Collected data
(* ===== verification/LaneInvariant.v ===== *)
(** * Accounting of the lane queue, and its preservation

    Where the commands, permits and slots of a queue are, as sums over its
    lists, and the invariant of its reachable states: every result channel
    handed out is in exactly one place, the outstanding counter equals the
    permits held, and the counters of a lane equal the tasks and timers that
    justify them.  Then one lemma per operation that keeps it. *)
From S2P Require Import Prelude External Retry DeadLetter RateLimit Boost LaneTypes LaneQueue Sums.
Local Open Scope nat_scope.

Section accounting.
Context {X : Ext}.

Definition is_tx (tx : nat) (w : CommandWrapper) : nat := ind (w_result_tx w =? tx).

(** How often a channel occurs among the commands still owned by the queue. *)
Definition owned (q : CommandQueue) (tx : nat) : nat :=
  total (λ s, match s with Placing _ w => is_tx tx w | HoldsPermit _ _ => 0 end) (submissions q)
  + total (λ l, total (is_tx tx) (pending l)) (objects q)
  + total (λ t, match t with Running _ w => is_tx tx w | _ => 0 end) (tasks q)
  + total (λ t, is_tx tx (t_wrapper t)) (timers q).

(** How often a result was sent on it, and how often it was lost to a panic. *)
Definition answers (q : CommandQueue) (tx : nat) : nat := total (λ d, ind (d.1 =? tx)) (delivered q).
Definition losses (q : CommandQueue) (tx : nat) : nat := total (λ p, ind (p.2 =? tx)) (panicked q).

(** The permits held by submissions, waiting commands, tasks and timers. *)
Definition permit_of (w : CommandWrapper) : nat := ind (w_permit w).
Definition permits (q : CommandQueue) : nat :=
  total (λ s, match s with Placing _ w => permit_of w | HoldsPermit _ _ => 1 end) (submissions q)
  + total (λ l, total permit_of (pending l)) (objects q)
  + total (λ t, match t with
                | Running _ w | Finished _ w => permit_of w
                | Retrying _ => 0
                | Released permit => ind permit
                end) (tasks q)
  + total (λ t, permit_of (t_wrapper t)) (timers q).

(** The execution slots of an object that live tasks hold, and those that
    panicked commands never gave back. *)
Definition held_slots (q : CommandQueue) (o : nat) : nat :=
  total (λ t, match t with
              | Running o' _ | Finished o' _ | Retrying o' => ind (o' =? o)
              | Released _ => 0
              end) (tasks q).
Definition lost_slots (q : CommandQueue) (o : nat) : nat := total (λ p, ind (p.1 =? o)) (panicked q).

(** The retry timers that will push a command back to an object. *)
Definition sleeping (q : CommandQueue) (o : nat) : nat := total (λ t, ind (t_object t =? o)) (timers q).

> _The problem_: From the data above, reproduce word for word the lines running from the line with "total (λ s, match s with Placing _ w => permit_of" to the line with "(** The retry", ends included.

> _Answer to the exercise_:
  total (λ s, match s with Placing _ w => permit_of w | HoldsPermit _ _ => 1 end) (submissions q)
  + total (λ l, total permit_of (pending l)) (objects q)
  + total (λ t, match t with
                | Running _ w | Finished _ w => permit_of w
                | Retrying _ => 0
                | Released permit => ind permit
                end) (tasks q)
  + total (λ t, permit_of (t_wrapper t)) (timers q).

(** The execution slots of an object that live tasks hold, and those that
    panicked commands never gave back. *)
Definition held_slots (q : CommandQueue) (o : nat) : nat :=
  total (λ t, match t with
              | Running o' _ | Finished o' _ | Retrying o' => ind (o' =? o)
              | Released _ => 0
              end) (tasks q).
Definition lost_slots (q : CommandQueue) (o : nat) : nat := total (λ p, ind (p.1 =? o)) (panicked q).

(** The retry timers that will push a command back to an object. *)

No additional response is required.